Imaginons une collègue qui travaillerait sur les ordinateurs Macintosh à Beijing aujourd’hui en 2011, et qui analyserait ceux-ci de la même façon dont nous étudions la littérature ou la peinture. Une recherche de ce type n’aurait pas vraiment sa place en sinologie, ou difficilement. Personnellement, je l’imagine plus volontiers dans un département de sociologie ou un institut d’ethnologie, pour analyser par exemple comment les Chinois utilisent les ordinateurs et en quoi leurs usages diffèrent de ceux des utilisateurs en Europe. Par contre, si je me projette dans le temps et que j’imagine la même situation en 2111 (nous ne serons plus là pour lire les résultats, hélas!), les ordinateurs Macintosh à Beijing en 2011, oui, là relèveraient de la sinologie: étudier le développement de l’informatique en Chine au début du 21ème siècle, et son impact sur la société chinoise durant cette période, me semble relever de nos compétences.
Ce qui me frappe, c’est que la scientifique dont j’imagine le travail en 2111 serait probablement heureuse de pouvoir faire aussi son travail en 2011, au moment où autant de sources sont disponibles et à portée de main. Un siècle plus tard, elle n’a que les archives à sa disposition, et toute observation in situ est hors d’atteinte. Autrement dit, lorsqu’elle gagne le recul historique elle perd l’accès direct aux sources. La question que je me pose est la suivante: pourquoi ne pas le faire en 2011?
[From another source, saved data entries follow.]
(** * yaets: a shallow embedding of the tracing library

    The development follows [src/yaets/tracing.cpp] and
    [include/yaets/tracing.hpp]: the trace session with its queue and its
    consumer thread, the scope guard's name extraction, the shared named trace
    (a ring of pending start instants) and the trace registry. *)

From Stdlib Require Import Ascii.
From stdpp Require Import gmap strings list pretty.

Local Open Scope Z_scope.

(** ** Machine integers *)

(** [std::chrono::nanoseconds] counts ticks in a signed 64-bit integer.  A
    difference that leaves the range is undefined in C++; the model writes out
    the two's complement wrap-around of the hardware. *)
Module Int64.
Definition min_signed : Z := - 2 ^ 63.
Definition max_signed : Z := 2 ^ 63 - 1.
Definition in_range (x : Z) : Prop := min_signed <= x <= max_signed.
Definition wrap (x : Z) : Z := (x + 2 ^ 63) mod 2 ^ 64 - 2 ^ 63.
Definition sub (a b : Z) : Z := wrap (a - b).
End Int64.

(** [size_t] is an unsigned 64-bit integer. *)
Module SizeT.
Definition modulus : Z := 2 ^ 64.
Definition in_range (x : Z) : Prop := 0 <= x < modulus.
Definition wrap (x : Z) : Z := x mod modulus.
Definition add (a b : Z) : Z := wrap (a + b).
Definition sub (a b : Z) : Z := wrap (a - b).
End SizeT.

(** ** Streams *)

Definition newline : ascii := ascii_of_nat 10.

(** The text ["\n"] that [trace_consumer] puts after each event.  Unlike
    [std::endl] it does not make the stream write its buffer out. *)
Definition line_feed : string := String newline EmptyString.

(** The first [n] characters of a text and the rest of it. *)
Fixpoint split_at (n : nat) (s : string) : string * string :=
  match n, s with
  | S n', String c s' => let (p, r) := split_at n' s' in (String c p, r)
  | _, _ => (EmptyString, s)
  end.

(** A [std::ofstream], as far as the library uses it.  [contents] is the text
    that the stream has put into the destination file, [buffer] the text that
    it has accepted and not yet written out.  Whether the destination can be opened is the
    answer of the file system; a stream that is not open drops what it is
    given.  What an open stream writes out reaches the file: a device that
    fails after the opening is not part of the model. *)
Record ofstream := mk_ofstream {
  is_open : bool;
  buffer : string;
  contents : string
}.

(** The constructor with a file name: it truncates the destination when it
    can open it. *)
Definition ofstream_open (opened : bool) : ofstream :=
  {| is_open := opened; buffer := ""; contents := "" |}.

(** [<<]: the text goes to the buffer. *)
Definition ofstream_write (f : ofstream) (text : string) : ofstream :=
  if is_open f
  then {| is_open := true; buffer := buffer f +:+ text; contents := contents f |}
  else f.

(** The buffer writes its first [n] characters out, as it does when it runs
    full in the middle of a [<<]. *)
Definition ofstream_overflow (n : nat) (f : ofstream) : ofstream :=
  if is_open f
  then {| is_open := true;
          buffer := (split_at n (buffer f)).2;
          contents := contents f +:+ (split_at n (buffer f)).1 |}
  else f.

(** [close()]: the buffer is written out. *)
Definition ofstream_close (f : ofstream) : ofstream :=
  if is_open f
  then {| is_open := false; buffer := ""; contents := contents f +:+ buffer f |}
  else f.

(** All the text an open stream holds, written out or not. *)
Definition stream_text (f : ofstream) : string := contents f +:+ buffer f.

(** The lines of a text, as [std::getline] reads them: a line feed ends a
    line, and characters after the last line feed form a last line. *)
Fixpoint lines (s : string) : list string :=
  match s with
  | EmptyString => []
  | String c s' =>
      if Ascii.eqb c newline then EmptyString :: lines s'
      else match lines s' with
           | [] => [String c EmptyString]
           | l :: ls => String c l :: ls
           end
  end.

Fixpoint has_char (c : ascii) (s : string) : bool :=
  match s with
  | EmptyString => false
  | String d s' => Ascii.eqb d c || has_char c s'
  end.

(** ** TraceEvent *)

Record TraceEvent := mk_TraceEvent {
  trace_name : string;
  start_time : Z;
  end_time : Z
}.

(** The text that [trace_consumer] writes for one event.  [pretty] writes an
    integer in decimal, with a minus sign when it is negative, as [operator<<]
    writes the [count()] of a duration. *)
Definition event_line (e : TraceEvent) : string :=
  trace_name e +:+ " " +:+ pretty (start_time e) +:+ " " +:+ pretty (end_time e).

Definition serialize (e : TraceEvent) : string := event_line e +:+ line_feed.

(** The text written for a list of events, in their order. *)
Fixpoint render (es : list TraceEvent) : string :=
  match es with
  | [] => EmptyString
  | e :: es' => serialize e +:+ render es'
  end.

(** ** TraceSession *)

Module TraceSession.

(** Where the consumer thread stands in [trace_consumer]. *)
Inductive ConsumerPc :=
| AtEntry      (* before [std::ofstream trace_file(filename_)] *)
| AtLoopTest   (* at [while (running || !trace_queue.empty())] *)
| AtWait       (* taking [queue_mutex] and testing the condition of [cv.wait] *)
| AtBlock      (* the condition was false: holds the mutex, about to sleep *)
| Blocked      (* asleep on [cv], the mutex released *)
| Finished.    (* after [trace_file.close()] *)

Record t := mk {
  trace_queue : list TraceEvent;
  running : bool;
  filename_ : string;
  session_start_time_ : Z;
  consumer_pc : ConsumerPc;
  consumer_joinable : bool;
  trace_file : ofstream
}.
La réponse à cette question est difficile à trouver, je crois, surtout parce ce qu’elle se situe dans un espace vide. Celui-ci s’explique par le glissement que nous opérons entre les sciences humaines et les sciences sociales, les objets matériels et les êtres humains. Lorsque nous travaillons sur des thématiques passées nous nous limitons à travailler sur des objets matériels. S’il existe des disciplines qui se concentrent sur les êtres humains du passé (la sociologie historique par exemple), celles-ci accomplissent leur tâche en général au travers des objets comme des livres ou des archives audiovisuelles. Cette situation est logique puisqu’ils sont les seuls disponibles, les humains actifs autrefois sont morts, et souvent depuis longtemps; les objets eux, ne meurent pas, ou disons en tout cas (sauf peut-être en situation de guerre), de façon moins systématique que les humains.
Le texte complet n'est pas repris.